Anonymous 0 Comments

I think there are a few reasons:
– lightning is a LOT of energy in a very short amount of time, and I’m not certain we have the materials that can withstand that much energy at once
– the conditions that produce lightning are too variable and intermittent to be reliable
– we have other means of energy generation that are safer, easier to capture, and have conditons that are more likely to happen

Anonymous 0 Comments

Not really, no. While a lightning bold carries a large amount of energy, even with a lighting rod, it won’t strike a given spot regularly enough to make it a cost effective source of power. We’d have to have a system designed to collect power in occasional, sudden, and enormous bursts. A power grid needs to be able to adjust itself to both power supply and power demand. Adding lightning into the mix just makes the matter more complicated.

To give some idea, the Empire State Building is hit by lightning about 25 times a year. At 5 gigajoules per strike this works out to about 35 megawatt hours.

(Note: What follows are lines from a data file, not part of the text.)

(* ===== verification/RegistryHistory.v ===== *)
(** * The mesh session registry: what only moves forward

    Facts about whole runs of [RegistrySteps]: the revision in force never goes
    back, the counters stay within their width, a call that reports a drained
    session has drained one, and what a session has gone through it stays
    through. *)

From stdpp Require Import base gmap sets list strings.
From Stdlib Require Import ZArith Lia Ascii.
From S2P Require Import Prelude.
From S2P Require Import RosterView.
From S2P Require Import Registry.
From S2P Require Import RegistrySteps.
From S2P Require Import RegistryInv.
From S2P Require Import RegistryPreserve.
From S2P Require Import RegistryLock.
From S2P Require Import RegistryBodies.

Open Scope Z_scope.

(** ** The order of revisions *)

(** [r'] is [r] or later: a higher sequence, or the same checkpoint. *)
Definition rev_le (r r' : Revision) : Prop :=
  rev_checkpoint_sequence r < rev_checkpoint_sequence r' ∨
  rev_checkpoint_sequence r = rev_checkpoint_sequence r' ∧
  rev_checkpoint_hash r = rev_checkpoint_hash r'.

#[export] Instance rev_le_preorder : PreOrder rev_le.
Proof.
  split; [by right|]. intros a b c [?|[? ?]] [?|[? ?]]; unfold rev_le; [left; lia..|right].
  split; congruence.
Qed.

(** A call that will report [RetiredAndDrained] has one target. *)
Definition one_target (k : After) (n : nat) : Prop :=
  match k with Af_Return (Ret_Retire RT_RetiredAndDrained) => n = 1%nat | _ => True end.

Definition hist_ok (inner : Inner) (p : Pc) : Prop :=
  match p with
  | Pc_Stores todo announced data k =>
      rev_le (in_last_known_revision inner) (in_last_known_revision data) ∧
      in_u64 (in_next_session_id data) ∧
      (∀ g, Ef_StoreGeneration g ∈ todo → in_u64 g) ∧
      match k with
      | Nx_Permit _ => True
      | Nx_Revoke later k =>
          one_target k (length (announcements todo) + length announced + length later)
      end
  | Pc_Announce todo announced k => one_target k (length todo + length announced)
  | Pc_Drain _ _ _ all k | Pc_Drained _ all k => one_target k (length all)
  | Pc_Done r drained =>
      match r with Ret_Retire RT_RetiredAndDrained => length drained = 1%nat | _ => True end
  | _ => True
  end.

Record Hist (w : World) : Prop := {
  hi_generation : in_u64 (w_generation w);
  hi_next : in_u64 (in_next_session_id (w_inner w));
  hi_pcs : ∀ i p, w_pcs w !! i = Some p → hist_ok (w_inner w) p;
}.

(** A step that leaves the data alone and moves one call. *)
Lemma hist_pc w w' i p' :
  Hist w → w_inner w' = w_inner w → in_u64 (w_generation w') →
  w_pcs w' = <[i := p']> (w_pcs w) → hist_ok (w_inner w) p' → Hist w'.
Proof.
  intros [Hg Hn Hp] Hi Hg' Hpcs Hok. split; rewrite ?Hi; try done.
  intros j q. rewrite Hpcs. intros [(-> & <- & _)|[_ Hq]]%list_lookup_insert_Some; eauto.
Qed.

Lemma hist_wake inner s p : hist_ok inner p → hist_ok inner (wake s p).
Proof.
  destruct p as [| | | |d t rest all k| | | |]; cbn; try done.
  destruct d; cbn; try done; by case_bool_decide.
Qed.

Lemma hist_notify s w : Hist w → Hist (notify_all s w).
Proof.
  intros [Hg Hn Hp]. split; try done. intros i p. cbn. rewrite list_lookup_fmap.
  intros (q & Hq & ->)%fmap_Some. by eapply hist_wake, Hp.
Qed.

Lemma hist_after_drain inner all k :
  one_target k (length all) → hist_ok inner (after_drain all k).
Proof. destruct k as [r|o|o dr]; cbn; [done|by destruct all|done]. Qed.

Lemma observe_rev_le phase alive gen guard snapshot inner' effects o :
  observe_phase_a phase alive gen guard snapshot = (inner', effects, o) →
  rev_le (in_last_known_revision guard) (in_last_known_revision inner') ∧
  in_next_session_id inner' = in_next_session_id guard ∧
  ((∃ g, effects = [Ef_StoreGeneration g; Ef_StoreLive true] ∧ checked_add gen 1 = Some g) ∨
   ∀ g, Ef_StoreGeneration g ∉ effects).
Proof.
  unfold observe_phase_a. set (cmp := if bool_decide _ then _ else _).
  assert (∀ g (l : list Target), Ef_StoreGeneration g ∉ Ef_Announce <$> l) as Hno.
  { intros g l (t & [=] & _)%list_elem_of_fmap. }
  assert (cmp = RC_Idempotent ∨ cmp = RC_Advance →
    rev_le (in_last_known_revision guard) (from_snapshot snapshot)) as Hcmp.
  { unfold cmp. case_bool_decide; [|by intros [[=]|[=]]]. unfold compare, rev_le. cbn.
    destruct (Z.compare_spec (rv_checkpoint_sequence snapshot)
      (rev_checkpoint_sequence (in_last_known_revision guard))).
    - case_bool_decide; [intros _; right; done|by intros [[=]|[=]]].
    - by intros [[=]|[=]].
    - intros _. left. done. }
  destruct (in_mode guard) as [ss bm|], cmp eqn:Hc.
  1-2: intros [= <- <- <-]; split_and!; [done|done|right; intros g Hg];
    apply elem_of_cons in Hg as [[=]|Hg]; by eapply Hno.
  - intros [= <- <- <-]. split_and!; [done|done|right; intros g Hg]. by apply not_elem_of_nil in Hg.
  - destruct (advance _ _ _ _ _) as [[ss' bm'] anns]. intros [= <- <- <-]. cbn.
    split_and!; [by auto|done|right; intros g; apply Hno].
  - intros [= <- <- <-]. split_and!; [done|done|right; intros g Hg]. by apply not_elem_of_nil in Hg.
  - intros [= <- <- <-]. split_and!; [done|done|right; intros g Hg]. by apply not_elem_of_nil in Hg.
  - destruct (checked_add gen 1) as [g|].
    + intros [= <- <- <-]. cbn. split_and!; [by auto|done|left; by exists g].
    + intros [= <- <- <-]. split_and!; [done|done|right; intros g Hg]. by apply not_elem_of_nil in Hg.
  - destruct (checked_add gen 1) as [g|].
    + intros [= <- <- <-]. cbn. split_and!; [by auto|done|left; by exists g].
    + intros [= <- <- <-]. split_and!; [done|done|right; intros g Hg]. by apply not_elem_of_nil in Hg.
Qed.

Roughly what would be consumed by three average American households in a year. This is assuming we can collect the power with perfect efficiency, which is impossible.

So you’re really not getting a lot of return for the amount of effort you’re putting into it.

Anonymous 0 Comments

trying to use lightning for usable electricity would be like trying to use a tsunami to supply your water pressure

Anonymous 0 Comments

Mostly, it’s about predictability. Lightning is pretty *rare*. It could also have highly varying strength (thus power you get out of it, if you somehow do). And you need one to strike at your lighting collector rod to begin with.

Electricity is about stability, because it provides our most stability-critical elements – heat, food, light, etc.

So tying it to really jumpy, unpredictable natural half-disaster is really bad.

Or consider this; sunlight, which compared to lighting lasts about 8 hours (in average conditions hours, season and locale) instead of 30 microseconds is ALSO considered “unstable” and problematic. Yet, you can nearly always count on sun to come out sooner or later.

So while lighting strike releases A LOT more energy, instability levels are also insane and cannot be relied on.